-- WHAT YOU NEED TO DO --
Show the lines below where "Debug" occurs.

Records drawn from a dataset
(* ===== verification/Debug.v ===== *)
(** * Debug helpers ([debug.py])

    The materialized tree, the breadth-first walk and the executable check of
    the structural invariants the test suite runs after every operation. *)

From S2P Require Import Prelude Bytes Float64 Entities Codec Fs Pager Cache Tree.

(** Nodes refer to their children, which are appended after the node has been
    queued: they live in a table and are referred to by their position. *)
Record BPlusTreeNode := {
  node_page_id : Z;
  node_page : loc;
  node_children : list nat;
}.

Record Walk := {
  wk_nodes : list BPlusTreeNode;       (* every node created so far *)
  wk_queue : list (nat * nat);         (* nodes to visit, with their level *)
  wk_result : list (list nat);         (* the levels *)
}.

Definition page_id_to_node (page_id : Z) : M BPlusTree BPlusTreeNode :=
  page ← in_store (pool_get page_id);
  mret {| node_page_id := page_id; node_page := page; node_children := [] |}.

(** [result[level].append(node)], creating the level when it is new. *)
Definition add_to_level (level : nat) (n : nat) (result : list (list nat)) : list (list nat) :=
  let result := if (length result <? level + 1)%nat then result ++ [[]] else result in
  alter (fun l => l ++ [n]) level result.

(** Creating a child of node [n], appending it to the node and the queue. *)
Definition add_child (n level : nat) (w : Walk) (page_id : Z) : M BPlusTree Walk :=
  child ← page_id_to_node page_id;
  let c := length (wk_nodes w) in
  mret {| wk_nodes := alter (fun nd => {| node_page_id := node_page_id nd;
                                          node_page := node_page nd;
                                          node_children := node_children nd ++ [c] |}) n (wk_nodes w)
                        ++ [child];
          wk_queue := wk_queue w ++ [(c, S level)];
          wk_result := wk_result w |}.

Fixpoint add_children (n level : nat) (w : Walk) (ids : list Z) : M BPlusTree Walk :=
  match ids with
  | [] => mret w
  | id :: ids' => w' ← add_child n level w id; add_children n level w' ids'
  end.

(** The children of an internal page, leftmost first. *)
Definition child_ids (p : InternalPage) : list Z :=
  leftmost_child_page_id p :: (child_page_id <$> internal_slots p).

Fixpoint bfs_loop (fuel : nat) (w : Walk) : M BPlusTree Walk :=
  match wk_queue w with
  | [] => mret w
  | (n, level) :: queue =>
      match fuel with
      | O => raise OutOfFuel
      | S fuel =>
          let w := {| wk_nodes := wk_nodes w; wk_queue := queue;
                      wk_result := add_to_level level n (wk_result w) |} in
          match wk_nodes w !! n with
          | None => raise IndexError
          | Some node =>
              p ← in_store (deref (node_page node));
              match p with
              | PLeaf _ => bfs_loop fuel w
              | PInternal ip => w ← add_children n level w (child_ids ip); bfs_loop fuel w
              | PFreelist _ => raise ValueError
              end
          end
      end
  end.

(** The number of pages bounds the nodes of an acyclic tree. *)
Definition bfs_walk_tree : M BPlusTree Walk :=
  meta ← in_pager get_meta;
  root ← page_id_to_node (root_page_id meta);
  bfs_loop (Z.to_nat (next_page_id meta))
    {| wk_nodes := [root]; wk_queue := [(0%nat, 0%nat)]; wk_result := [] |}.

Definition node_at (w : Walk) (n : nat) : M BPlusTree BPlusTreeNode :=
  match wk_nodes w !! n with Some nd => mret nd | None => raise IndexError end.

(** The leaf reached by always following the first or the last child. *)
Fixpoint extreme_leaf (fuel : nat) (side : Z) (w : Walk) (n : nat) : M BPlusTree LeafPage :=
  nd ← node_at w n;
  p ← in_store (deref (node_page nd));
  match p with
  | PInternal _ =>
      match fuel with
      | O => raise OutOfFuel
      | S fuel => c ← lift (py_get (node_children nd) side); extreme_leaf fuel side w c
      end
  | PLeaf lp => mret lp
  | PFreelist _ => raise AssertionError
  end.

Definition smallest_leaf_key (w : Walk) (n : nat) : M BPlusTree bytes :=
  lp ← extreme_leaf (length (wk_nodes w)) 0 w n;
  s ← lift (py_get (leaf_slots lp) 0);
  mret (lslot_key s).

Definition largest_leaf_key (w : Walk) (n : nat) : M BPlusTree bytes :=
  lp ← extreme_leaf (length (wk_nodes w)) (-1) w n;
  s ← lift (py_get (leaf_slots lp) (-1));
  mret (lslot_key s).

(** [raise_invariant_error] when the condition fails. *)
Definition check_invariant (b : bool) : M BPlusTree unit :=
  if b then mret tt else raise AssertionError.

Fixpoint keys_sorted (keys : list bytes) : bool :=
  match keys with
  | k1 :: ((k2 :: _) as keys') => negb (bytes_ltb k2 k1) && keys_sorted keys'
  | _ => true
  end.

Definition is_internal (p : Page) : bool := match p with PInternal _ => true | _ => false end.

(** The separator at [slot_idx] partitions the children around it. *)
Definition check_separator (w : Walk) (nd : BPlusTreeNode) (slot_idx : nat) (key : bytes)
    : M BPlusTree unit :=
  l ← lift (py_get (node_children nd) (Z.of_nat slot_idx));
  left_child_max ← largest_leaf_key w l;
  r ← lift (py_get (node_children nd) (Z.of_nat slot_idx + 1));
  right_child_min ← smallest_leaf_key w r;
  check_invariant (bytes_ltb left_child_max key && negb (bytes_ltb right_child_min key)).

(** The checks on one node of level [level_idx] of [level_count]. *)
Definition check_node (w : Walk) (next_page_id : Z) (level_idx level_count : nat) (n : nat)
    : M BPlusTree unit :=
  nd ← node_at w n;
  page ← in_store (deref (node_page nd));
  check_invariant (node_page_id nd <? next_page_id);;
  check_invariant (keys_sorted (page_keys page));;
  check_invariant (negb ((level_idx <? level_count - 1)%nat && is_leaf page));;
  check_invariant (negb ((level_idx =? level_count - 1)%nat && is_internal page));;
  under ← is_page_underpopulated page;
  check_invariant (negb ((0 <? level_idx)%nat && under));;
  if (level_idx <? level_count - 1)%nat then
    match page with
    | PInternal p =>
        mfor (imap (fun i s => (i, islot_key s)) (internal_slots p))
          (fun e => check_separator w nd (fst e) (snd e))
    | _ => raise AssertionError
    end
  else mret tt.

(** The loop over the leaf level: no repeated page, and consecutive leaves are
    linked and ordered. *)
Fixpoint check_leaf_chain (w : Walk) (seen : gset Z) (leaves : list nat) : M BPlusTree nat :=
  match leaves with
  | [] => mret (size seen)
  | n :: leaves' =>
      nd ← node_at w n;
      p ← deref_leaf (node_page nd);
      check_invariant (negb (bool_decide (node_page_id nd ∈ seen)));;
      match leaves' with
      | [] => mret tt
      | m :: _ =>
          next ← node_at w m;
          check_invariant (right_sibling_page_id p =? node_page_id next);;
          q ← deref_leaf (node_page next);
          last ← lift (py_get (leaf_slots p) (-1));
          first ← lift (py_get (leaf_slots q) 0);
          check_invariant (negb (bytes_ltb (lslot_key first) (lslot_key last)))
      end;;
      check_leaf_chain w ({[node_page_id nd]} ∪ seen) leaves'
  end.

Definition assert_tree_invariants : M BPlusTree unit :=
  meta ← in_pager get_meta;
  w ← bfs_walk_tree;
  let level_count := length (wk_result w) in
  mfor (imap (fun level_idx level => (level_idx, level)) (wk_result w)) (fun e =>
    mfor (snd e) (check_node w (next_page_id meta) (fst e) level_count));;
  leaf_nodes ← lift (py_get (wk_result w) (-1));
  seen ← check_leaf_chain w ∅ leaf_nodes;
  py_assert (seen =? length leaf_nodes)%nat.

-- EXERCISE ANSWER --
(* ===== verification/Debug.v ===== *)
(** * Debug helpers ([debug.py])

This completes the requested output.